I can tell you of three oboists from Cuba that reside in Mexico. Jorge Rivero is the oboe teacher at the conservatory in Morelia and has a couple of CD recordings, one of them features Pasculli fantasies. I heard the CD once and his technique is very solid. He apparently studied in Paris with Bourge, but I cannot comfirm that. He definitely sounds very French to my ears (not that there's anything wrong with that!). Cubans have traditionaly (not surprisingly) studied in the former Soviet Union as well as Poland and France.

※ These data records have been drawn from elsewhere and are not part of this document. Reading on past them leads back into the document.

Lemma candidate_one_line (station_data : list station) (c : station * mount) :
  Forall station_one_line station_data → c ∈ candidates station_data →
  no_lf (s_name c.1) = true ∧ no_lf (m_url c.2) = true.
Proof.
  intros Hsd Hc. unfold candidates in Hc.
  apply list_elem_of_bind in Hc as (st & Hc & Hst).
  apply list_elem_of_bind in Hc as (mt & Hc & Hmt).
  destruct (decide (m_format mt = "mp3")); [|by apply elem_of_nil in Hc].
  apply list_elem_of_singleton in Hc as ->. simpl.
  rewrite Forall_forall in Hsd. destruct (Hsd st Hst) as [Hname Hmounts].
  rewrite Forall_forall in Hmounts. auto.
Qed.

Lemma emitted_one_line (station_data : list station) (h : health_map) :
  Forall station_one_line station_data →
  Forall (λ c, no_lf (s_name c.1) = true ∧ no_lf (m_url c.2) = true)
         (emitted station_data h).
Proof.
  intros Hsd. apply Forall_forall. intros c Hc. unfold emitted in Hc.
  apply list_elem_of_filter in Hc as [_ Hc]. by eapply candidate_one_line.
Qed.

Lemma no_lf_extinf_line (c : station * mount) :
  no_lf (s_name c.1) = true → no_lf (extinf_line c) = true.
Proof.
  intros Hname. unfold extinf_line. rewrite !no_lf_app, Hname. simpl.
  destruct (m_bitrate c.2) as [| |z]; simpl; [done..|].
  by rewrite !no_lf_app, no_lf_pretty_Z.
Qed.

(** When no station name and no URL holds a line feed, the lines of the M3U
    file are the header, then the [#EXTINF] line and the URL line of each
    healthy candidate: one plus twice the number of healthy candidates. *)
Lemma m3u_lines_of_file (station_data : list station) (h : health_map) :
  Forall station_one_line station_data →
  lines (create_m3u_playlist station_data h) = m3u_lines (emitted station_data h)
  ∧ length (lines (create_m3u_playlist station_data h))
      = 1 + 2 * length (emitted station_data h).
Proof.
  intros Hsd. rewrite create_m3u_playlist_emitted.
  pose proof (emitted_one_line station_data h Hsd) as Hem.
  rewrite lines_unlines.
  - split; [done|]. unfold m3u_lines. simpl. f_equal.
    induction (emitted station_data h) as [|c l IH]; [done|].
    rewrite bind_cons. simpl. rewrite IH; [lia|by inversion Hem].
  - unfold m3u_lines. apply Forall_cons_2; [done|].
    induction Hem as [|c l [Hname Hurl] _ IH]; [done|].
    rewrite bind_cons. simpl. repeat apply Forall_cons_2; [|done..].
    by apply no_lf_extinf_line.
Qed.
(** * Antimeridian (dateline) normalisation scripts of ixstats

    A shallow embedding of the three correction scripts

      - [scripts/split-dateline-geojson.py]  (SplitInterpolate),
      - [scripts/split-dateline-v2.py]       (SplitPartition),
      - [scripts/fix-dateline-final.py]      (ShiftUnify),

    followed by the properties of their geometric core.

    Numbers.  The scripts compute on the numbers that [json.load] yields.
    They are modelled as exact rationals [Q]; Python's comparisons
    ([<], [>], [==], [!=]) are the boolean comparisons of [Q] up to [Qeq],
    and Python's [/] raises [ZeroDivisionError] on a zero divisor.  Rounding
    of double-precision arithmetic is outside of this model.

    Exceptions.  None of the scripts contains a [try]; an exception raised
    anywhere propagates to the caller.  Functions that can raise return a
    [result]. *)

From Stdlib Require Import QArith Qabs ZArith List Bool Lia Lqa.
From stdpp Require Import base option list strings gmap fin_maps.
Import ListNotations.

Local Open Scope Q_scope.

(** ** Python exceptions and the error monad *)

Inductive exn : Type :=
  | ZeroDivisionError   (* [a / b] with [b == 0] *)
  | IndexError          (* [polygon[0]] on an empty polygon *)
  | ValueError.         (* [min([])] / [max([])] *)

Inductive result (A : Type) : Type :=
  | Ok (a : A)
  | Raise (e : exn).
Arguments Ok {A} a.
Arguments Raise {A} e.
(** X3: when the save raises, the size of the file is not asked for and
    the file system is the one the failed save left behind: nothing is
    cleaned up.  On a standard output that takes the failure line, the result
    is [False] and that line is the only line printed: no success line. *)
Theorem X3_save_failure_is_reported_and_not_cleaned_up
    (png_path ico_path : string) (fs fs' : FS) (src primary : Image)
    (rest : list Image) (e : Error) :
  normalized_source fs png_path = inr src ->
  Forall2 (resized src) sizes (primary :: rest) ->
  Image_save fs primary ico_path "ICO" sizes rest = (fs', Some e) ->
  let r := create_icon png_path ico_path fs in
  stat_calls (res_trace r) = [] /\
  res_fs r = fs' /\
  (stdout_error fs' (icon_error_msg e) = None ->
   res_val r = Ret false /\
   printed (res_trace r) = [icon_error_msg e]).
Proof.
  intros Hnorm Hvs Hsave r. subst r. rewrite create_icon_handled.
  assert (Hbody : create_icon_body png_path ico_path fs
                  = mkRes fs'
                      (encode_events fs png_path ico_path src primary rest [])
                      (Raise (Exc e))).
  { body_cases png_path ico_path fs;
      rewrite Hnorm in Hn'; try discriminate Hn'; injection Hn' as <-;
      try (exfalso; rewrite Hs' in Hvs; eapply resized_no_error; eassumption);
      pose proof (resized_functional src sizes _ _ Hvs Hvs') as Hsame;
      injection Hsame as <- <-;
      rewrite Hsave in Hsave'; try discriminate Hsave'.
    injection Hsave' as <- <-. reflexivity. }
  rewrite Hbody, handler_run_raise.
  destruct (stdout_error fs' (icon_error_msg e)) as [e1|];
    cbn [res_fs res_trace res_val].
  - rewrite stat_calls_encode. repeat (split; [reflexivity|]). discriminate.
  - rewrite stat_calls_app, printed_app, stat_calls_encode, printed_encode.
    repeat split.
Qed.

(** X4: when the save succeeds, the two success lines are printed and the
    size of the written file cannot be read, the run has already announced
    success and the written file stays; on a standard output that takes the
    failure line, the run prints the two success lines, then the failure
    line, and returns [False]. *)
Theorem X4_stat_failure_after_a_successful_save
    (png_path ico_path : string) (fs fs' : FS) (src primary : Image)
    (rest : list Image) (e : Error) :
  normalized_source fs png_path = inr src ->
  Forall2 (resized src) sizes (primary :: rest) ->
  Image_save fs primary ico_path "ICO" sizes rest = (fs', None) ->
  stdout_accepts fs' (success_printed ico_path) = true ->
  path_stat_size fs' (Path_of ico_path) = inl e ->
  let r := create_icon png_path ico_path fs in
  save_calls (res_trace r) = [(primary, ico_path, "ICO", sizes, rest)] /\
  res_fs r = fs' /\
  (stdout_error fs' (icon_error_msg e) = None ->
   res_val r = Ret false /\
   printed (res_trace r) = (success_printed ico_path ++ [icon_error_msg e])%list).
Proof.
  intros Hnorm Hvs Hsave Hout Hstat r. subst r. rewrite create_icon_handled.
  assert (Hbody : create_icon_body png_path ico_path fs
                  = mkRes fs'
                      (encode_events fs png_path ico_path src primary rest
                         (success_lines ico_path
                          ++ [EvStat (Path_of ico_path)]))
                      (Raise (Exc e))).
  { body_cases png_path ico_path fs;
      rewrite Hnorm in Hn'; try discriminate Hn'; injection Hn' as <-;
      try (exfalso; rewrite Hs' in Hvs; eapply resized_no_error; eassumption);
      pose proof (resized_functional src sizes _ _ Hvs Hvs') as Hsame;
      injection Hsame as <- <-;
      rewrite Hsave in Hsave'; try discriminate Hsave';
      injection Hsave' as <-.
    - exfalso.
      change (success_printed ico_path) with (success_text ico_path) in Hout.
      rewrite Htext' in Hout. unfold stdout_accepts in Hout.
      rewrite forallb_app in Hout. apply andb_true_iff in Hout.
      destruct Hout as [_ Hout]. cbn [forallb] in Hout.
      rewrite Hline' in Hout. discriminate Hout.
    - rewrite Hstat in Hstat'. injection Hstat' as <-. reflexivity.
    - rewrite Hstat in Hstat'. discriminate Hstat'.
    - rewrite Hstat in Hstat'. discriminate Hstat'. }
  rewrite Hbody, handler_run_raise.
  destruct (stdout_error fs' (icon_error_msg e)) as [e1|];
    cbn [res_fs res_trace res_val].
  - rewrite save_calls_encode. repeat (split; [reflexivity|]). discriminate.
  - rewrite save_calls_app, printed_app, save_calls_encode, printed_encode.
    repeat split.
Qed.

(** X5: whatever happens, [create_icon] calls the encoder at most once, and
    only with all six variants (a primary image and five more); a run without
    a save call leaves the file system as it was, and a run with one leaves
    it as the save did. *)
Theorem X5_encoder_gets_all_variants_or_is_not_called
    (png_path ico_path : string) (fs : FS) :
  let r := create_icon png_path ico_path fs in
  (save_calls (res_trace r) = [] /\ res_fs r = fs) \/
  (exists src primary rest,
      normalized_source fs png_path = inr src /\
      Forall2 (resized src) sizes (primary :: rest) /\
      length rest = 5%nat /\
      save_calls (res_trace r) = [(primary, ico_path, "ICO", sizes, rest)] /\
      res_fs r = fst (Image_save fs primary ico_path "ICO" sizes rest)).
Proof.
  intros r. subst r. rewrite create_icon_handled, handler_run_fs.
  unfold save_calls. rewrite handler_run_view by reflexivity.
  fold (save_calls (res_trace (create_icon_body png_path ico_path fs))).
  assert (Hfive : forall src primary rest,
             Forall2 (resized src) sizes (primary :: rest) ->
             length rest = 5%nat).
  { intros src primary rest H. apply Forall2_length in H.
    simpl in H. injection H as H. symmetry. exact H. }
  body_cases png_path ico_path fs; cbn [res_val res_trace res_fs];
    try (right; exists src', primary', rest';
         rewrite save_calls_encode, Hsave';
         split; [assumption|]; split; [assumption|];
         split; [eapply Hfive; eassumption|]; split; [|reflexivity]).
  - left. rewrite save_calls_decode. split; reflexivity.
  - left.
    rewrite !save_calls_app, save_calls_decode, save_calls_resize_events.
    split; reflexivity.
  - reflexivity.
  - unfold save_calls at 1. rewrite flat_map_prints by reflexivity.
    reflexivity.
  - reflexivity.
  - reflexivity.
  - reflexivity.
Qed.
(** X3.  Single flight: while an operation runs under an ID, through every
    run of calls that holds no end of it, a further [markOperationRunning]
    of that operation, under whatever ID, returns false, leaves the first ID
    stored and publishes no fact. *)
Theorem second_begin_refused (build : Build) (name : string) (id id' : Z)
    (cs : list Call) (w : World) :
  m_runningOperations w !! name = Some id → id ≠ IDLE_ID →
  forallb (λ c, negb (is_end_of name c)) cs = true →
  (markOperationRunning name id' (run_calls build cs w)).2 = Normal false ∧
  m_runningOperations (markOperationRunning name id' (run_calls build cs w)).1
    !! name = Some id ∧
  facts (trace (markOperationRunning name id' (run_calls build cs w)).1)
    = facts (trace (run_calls build cs w)).
Proof.
  intros Hn Hid Hcs.
  pose proof (run_calls_keep_running build name id cs w Hn Hid Hcs) as Hrun.
  rewrite (markOperationRunning_busy name id' id _ Hrun Hid). simpl.
  split; [done|]. split; [done|].
  unfold facts. rewrite filter_app. apply app_nil_r.
Qed.

Lemma second_begin_refused_witness :
  (markOperationRunning "Dig" 43
     (run_calls optimized [Query "Dig"; End_ "Drill" 5] (dig_world 42))).2
  = Normal false.
Proof.
  assert (Hid : 42 ≠ IDLE_ID) by (unfold IDLE_ID; lia).
  exact (proj1 (second_begin_refused optimized "Dig" 42 43
                  [Query "Dig"; End_ "Drill" 5] (dig_world 42) eq_refl Hid
                  eq_refl)).
Defined.

(** X4.  Begin and end are a round trip on the registry: an idle operation
    begun under any ID and then ended leaves [m_runningOperations] exactly as
    it was, and the operation can be begun again. *)
Theorem begin_end_round_trip (build : Build) (name : string) (id id' : Z)
    (w : World) :
  m_runningOperations w !! name = Some IDLE_ID →
  m_runningOperations
    (markOperationFinished build (Some record_status) name id
       (markOperationRunning name id w).1).1
  = m_runningOperations w ∧
  (markOperationRunning name id'
     (markOperationFinished build (Some record_status) name id
        (markOperationRunning name id w).1).1).2 = Normal true.
Proof.
  intros Hn.
  rewrite (markOperationRunning_idle name id w Hn). simpl.
  set (w1 := {| m_runningOperations := <[name:=id]> (m_runningOperations w);
                trace := _ |}).
  assert (Hn1 : m_runningOperations w1 !! name = Some id)
    by apply lookup_insert_eq.
  assert (Hreg : m_runningOperations
                   (markOperationFinished build (Some record_status) name id w1).1
                 = m_runningOperations w).
  { rewrite (markOperationFinished_registry build name id id w1 Hn1). simpl.
    rewrite insert_insert_eq. by apply insert_id. }
  split; [exact Hreg|].
  rewrite markOperationRunning_idle; [done|]. by rewrite Hreg.
Qed.

Lemma begin_end_round_trip_witness :
  m_runningOperations
    (markOperationFinished optimized (Some record_status) "Dig" 42
       (markOperationRunning "Dig" 42 (dig_world IDLE_ID)).1).1
  = m_runningOperations (dig_world IDLE_ID).
Proof.
  exact (proj1 (begin_end_round_trip optimized "Dig" 42 43 (dig_world IDLE_ID)
                  eq_refl)).
Defined.

(** X5.  Each call on the registry writes at most the entry of the name it
    is given: whatever its outcome, the entry of every other name is what it
    was. *)
Theorem registry_calls_frame (build : Build) (name other : string) (id : Z)
    (w : World) :
  other ≠ name →
  m_runningOperations (markOperationRunning name id w).1 !! other
    = m_runningOperations w !! other ∧
  m_runningOperations
    (markOperationFinished build (Some record_status) name id w).1
    !! other = m_runningOperations w !! other ∧
  m_runningOperations (registerLanderOperation name w).1 !! other
    = m_runningOperations w !! other ∧
  m_runningOperations (running name w).1 !! other
    = m_runningOperations w !! other.
Proof.
  intros Hne. split; [|split; [|split]].
  - destruct (m_runningOperations w !! name) as [cur|] eqn:Hl.
    + destruct (decide (cur = IDLE_ID)) as [->|Hcur].
      * rewrite (markOperationRunning_idle name id w Hl). simpl.
        by rewrite lookup_insert_ne.
      * by rewrite (markOperationRunning_busy name id cur w Hl Hcur).
    + by rewrite (markOperationRunning_unknown name id w Hl).
  - destruct (m_runningOperations w !! name) as [cur|] eqn:Hl.
    + rewrite (markOperationFinished_registry build name id cur w Hl).
      by rewrite lookup_insert_ne.
    + by rewrite (markOperationFinished_unknown build _ name id w Hl).
  - simpl. by rewrite lookup_insert_ne.
  - by rewrite running_world.
Qed.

I played in the Filarmonic in Guadalajara with Nancy De La Caridad, the English Hornist. Nancy defected while playing in the world renowed "Book Fair " in Guadalajara in a concert of the Havana Philharmonic accompaning Silvio Rodriguez, a very popular Cuban songwriter, even known in the US by some. At the time of her asylum request, Nancy kept and still has with her, to my knowledge, a Marigaux EH with gold plated keys. This instrument, which was brand new, had been recently purchased along with other double reed instruments by the goverment of Cuba for it's orchestra. This might have been the best EH instrument in Cuba, but it's now in Mexico. As you can imagine, resources are very limited and although they emulate french reed styles, in Cuba oboists play whatever they can get their hands on. There are higher priorities in Cuba today other than the quest for the perfect reed. I also know a cuban oboist by the name of Frank Ernesto Fernandez. He is/was studying in Mexico with Jorge Rivero and comes from a well known family of musicians in Cuba. His father, Frak Fernandez, it's a notable pianist and arranger for both Silvio Rodriguez and Pablo Milanes (another well known songwriter). Frank's Mother is also a distinguished musician in Cuba and enjoys a great reputation. I once gave Frank a bunch of cane and some other supplies as a little donation to take to the students in Cuba. He told me that there are many oboe students in Cuba, that it is a popular instrument...The music scene in Cuba is a mixed bag. Cubans are fanatical about their culture and most cuban oboists will happily play anything, from Mambo to Mozart. The desire is inside their wills and hearts. They can play the oboe in spite of lack of supplies, etc . Musicians in the Filarmonic also at times play in the Opera of Havana but may also play in a concert band. there is also some recording work. I remember hearing a great oboist by the name of Romi Fernandez in some cuban Cd's, mostly of popular music. Although I never met her, I was told that she married someone in Italy and migrated there. All music is woven into the everyday routine so as you can imagine, inspite of difficult economic standing, musicians are almost always busy in Havana.
This info is mostly based on conversations with these Cuban oboists, as well as other Cuban musicians I have met in the past, so I do not speak categorically . Hope this helps and Kudos for sponsoring a young oboist. BTW, Cane grows pretty much everywhere in the Caribean, but it's rarely harvested, plus I'm not sure how good it is with so much humidity, etc.